Donor Forum Put on Hold by Government

The government has postponed a top-level meeting with its foreign donors scheduled for November, a move that comes just over a week after a displeased World Bank re­vealed its decision to freeze all fu­ture loans to Cambodia.

In an Aug 17 letter to World Bank country manager Qimiao Fan, Finance Minister Keat Chhon asked the Bank to inform the country’s donors that the Cambodia De­velopment Cooperation Forum would be postponed indefinitely.

Held roughly every 16 months, the Forum is a chance for donors to assess the government’s prog­ress on development targets on everything from school enrollment rates to anti-corruption reform, and to pledge their financial support for the coming year.

Cambodia’s donors pledged a total of $1.1 billion in 2010, just un­der half the government’s annual budget.

“While the Royal Government and development partners had been preparing for the [Forum] …new developments emerged on the global economy and the state of development partnership that warrant consideration,” Mr Chhon said in his letter, a copy of which was obtained yesterday.

The finance minister said the economic slowdown affecting ma­ny of the country’s donors had mired their public finances in “crisis,” and that ongoing efforts to reform the delivery and management of development aid to Cambodia were “still way off.”

“The Fourth High Level For­um on Aid Effectiveness is ap­proaching,” Mr Chhon wrote.

“Yet overwhelming number of development partners and partner countries are still way off from agreeing on a set of commitments toward strengthening and improving the quality of development partnership with partner countries, including reforming the manner development assistance is delivered, managed and executed,” Mr Chhon said.

“On this basis, the Royal Govern­ment of Cambodia decided to postpone the conduct of the Fourth Cambodia Development Coopera­tion Forum to a later date.”

CPP lawmaker Cheam Yeap, chairman of the National Assem­bly’s Economy, Finance, Banking and Audit Committee, conceded yesterday that the delay to the donor meeting would hurt, but added that the government had reserves to make up for at least some of the funding donors might pull.

He denied that the decision to postpone the Forum was related to the World Bank’s move to freeze lending over evictions of poor families from the Boeng Kak lake area.

“I think the government just steps back to think about what promises we have made with the donors,” Mr Yeap said.

At the last Forum in June 2010, Elena Tischenko, country director for the UN Development Prog­ram, said that the current setup the donors and government used to monitor progress on their de­velopment targets was allowing some key issues to fall between the cracks.
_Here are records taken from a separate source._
(** * Notebook document model and cell operations

    A shallow embedding of [src/schema/notebook.py] (the pydantic models and
    the two JSON helpers) and of [src/tools/notebook.py] (the cell and
    conversion tools), followed by the properties of the specification that
    were checked against them.

    Conventions of the embedding.
    - A Python [str] is a [string]; its characters are the code points
      below 256.
    - A decoded JSON document (what [json.loads] returns and [json.dumps]
      prints) is a [json] tree.  A Python [dict] with string keys is a
      [gmap string json]: equality of two objects ignores key order, as
      Python's [==] on dicts does.  The tools are modelled from the decoded
      document on, so the handler for text that is not JSON
      ([except json.JSONDecodeError]) has no counterpart here.
    - An exception is a value of [PyError]; a function that may raise returns
      a [result].  Every [raise ValueError(...)] site of the source has its
      own constructor, and the [except Exception as e: raise ValueError(...)]
      handlers that close each tool are the constructor [Wrapped].
    - Python integers are [Z].
    - pydantic validation is modelled by shape: a field of type [str] accepts
      a JSON string, [int] a JSON integer, [Dict[str, Any]] a JSON object and
      so on.  The lax conversions of pydantic (for instance the string "4"
      read as the integer 4) are not modelled: such inputs are validation
      errors here. *)

From stdpp Require Import gmap strings list.
From Stdlib Require Import ZArith Ascii.

#[local] Set Warnings "-register-all".
#[local] Open Scope string_scope.
#[local] Open Scope list_scope.
#[local] Open Scope Z_scope.

(** ** Python strings *)

Definition newline : ascii := "010"%char.

(** [s.split('\n')]: the pieces between newline characters; the empty string
    gives one empty piece. *)
Fixpoint split_newline (s : string) : list string :=
  match s with
  | EmptyString => [EmptyString]
  | String c s' =>
      if Ascii.eqb c newline then EmptyString :: split_newline s'
      else match split_newline s' with
           | piece :: pieces => String c piece :: pieces
           | [] => [String c EmptyString]
           end
  end.
Lemma setTensorType_converts_every_dim_witness :
  ∃ T', setTensorType (Samples.type_of TensorProto_FLOAT [-1; 3]) Tensor_new
          = Ret T' ∧
        Z.of_N <$> sizes_ (type_ T') = [18446744073709551615; 3].
Proof.
  apply (setTensorType_converts_every_dim
           (Samples.type_of TensorProto_FLOAT [-1; 3]) Tensor_new).
  reflexivity.
Defined.

(** ** Input registration *)

Section InputRegistrationMore.

Context {Function : Type}.
Implicit Types (st : ModelLoader Function) (ins : list ValueInfoProto).

Lemma registerInputs_unsupported_head in_ ins st :
  supported_input in_ = false →
  registerInputs (in_ :: ins) st =
  Fatal "Only float and index tensors are supported".
Proof.
  intros Hin. simpl. by rewrite (setTensorType_unsupported _ _ Hin).
Qed.

(** X2: [loadInputs] halts exactly when some declared input has an
    element kind other than FLOAT and INT64; otherwise it returns. *)
Theorem loadInputs_halts_iff_unsupported (net : GraphProto) st :
  halted (loadInputs net st) = negb (forallb supported_input (input net)).
Proof.
  unfold loadInputs. revert st.
  induction (input net) as [|in_ ins IH]; intros st; [done|].
  destruct (supported_input in_) eqn:Hin.
  - rewrite (registerInputs_cons _ _ _ _
               (setTensorType_supported (vi_type in_) Tensor_new Hin)).
    rewrite IH. simpl. by rewrite Hin.
  - rewrite registerInputs_unsupported_head by done. simpl. by rewrite Hin.
Qed.

(** X3: with supported element kinds, [loadInputs] appends exactly one
    variable per declared input, in declaration order; each carries the
    declared name, Public visibility and the tensor that [setTensorType]
    resolves for the declaration. *)
Theorem loadInputs_creates_one_variable_each (net : GraphProto) st :
  forallb supported_input (input net) = true →
  ∃ st' vars,
    loadInputs net st = Ret st' ∧
    variables st' = variables st ++ vars ∧
    Forall2 (λ v in_, var_name v = vi_name in_ ∧
                      var_visibility v = Public ∧
                      setTensorType (vi_type in_) Tensor_new
                        = Ret (var_tensor v))
            vars (input net).
Proof.
  unfold loadInputs. revert st.
  induction (input net) as [|in_ ins IH]; intros st Hsup.
  - exists st, []. rewrite app_nil_r. by repeat split.
  - simpl in Hsup. apply andb_prop in Hsup as [Hin Hins].
    pose proof (setTensorType_supported (vi_type in_) Tensor_new Hin) as HT.
    rewrite (registerInputs_cons _ _ _ _ HT).
    set (st1 := try_emplace_input _ _ _).
    destruct (IH st1 Hins) as (st' & vars & Hrun & Hvars & Hall).
    assert (Hv1 : variables st1 =
                    variables st ++ [mkVariable (vi_name in_) _ Public])
      by (unfold st1; by rewrite try_emplace_input_variables).
    exists st'. eexists (_ :: vars). split; [done|].
    split; [by rewrite Hvars, Hv1, <- app_assoc|].
    by constructor.
Qed.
“As a result,” Ms Tischenko said at the time, “areas such as extractive industries, economic land concessions, protection of indigenous people’s land prior to registration…for instance, are not effectively covered or supported.”

Local and international non-government groups have been complaining about the slow pace of government reform in those areas, and more, for years.

Ms Tischenko suggested in 2010 that the government and its donors find a way to improve the set-up and hear back on the progress of those efforts at the next Forum, which would have been this November.

The postponement decision also follows some unusually harsh criticism from donors the last time they met with the government about aid and development targets in April.

At that meeting, which was a precursor to the Forum, the country mission director for the US Agency for International Develop­ment, Flynn Fuller, warned the government that the US could freeze aid levels to Cambodia if it passed, in its current form, a draft law aimed at regulating non-government groups.

The draft of the NGO law has yet to make it through the Coun­cil of Ministers, though few changes were made to the third and latest version.

NGOs still complain that it would overburden the smallest of them, preclude many grassroots groups from forming, and allow authorities to bar or shut down groups they did not like with little explanation.

Earlier this month, the government suspended one land rights NGO and delivered warnings to two others over allegations that they were “inciting” families to oppose a state-sponsored railway project. More than 100 NGOs have condemned the move, while the Asian Development Bank has publicly stood up for the suspended group.

In his letter to the World Bank, Mr Chhon said lower-level meetings with donors would continue as before, but it remained unclear what effect the postponed Forum meeting would have on present and pending donor projects.

The World Bank declined to comment and referred all questions to the Center for the Deve­lopment of Cambodia, which hosts the Forums.

Officials at the CDC declined to comment or could not be reached.

Donors were also reluctant to comment on the postponed For­um yesterday.

The US Embassy said it was aware of the decision but declined to answer questions on it.

Embassy officials for Japan, last year’s largest donor, also declined to answer questions about the postponement but said Japan “respects its decision.”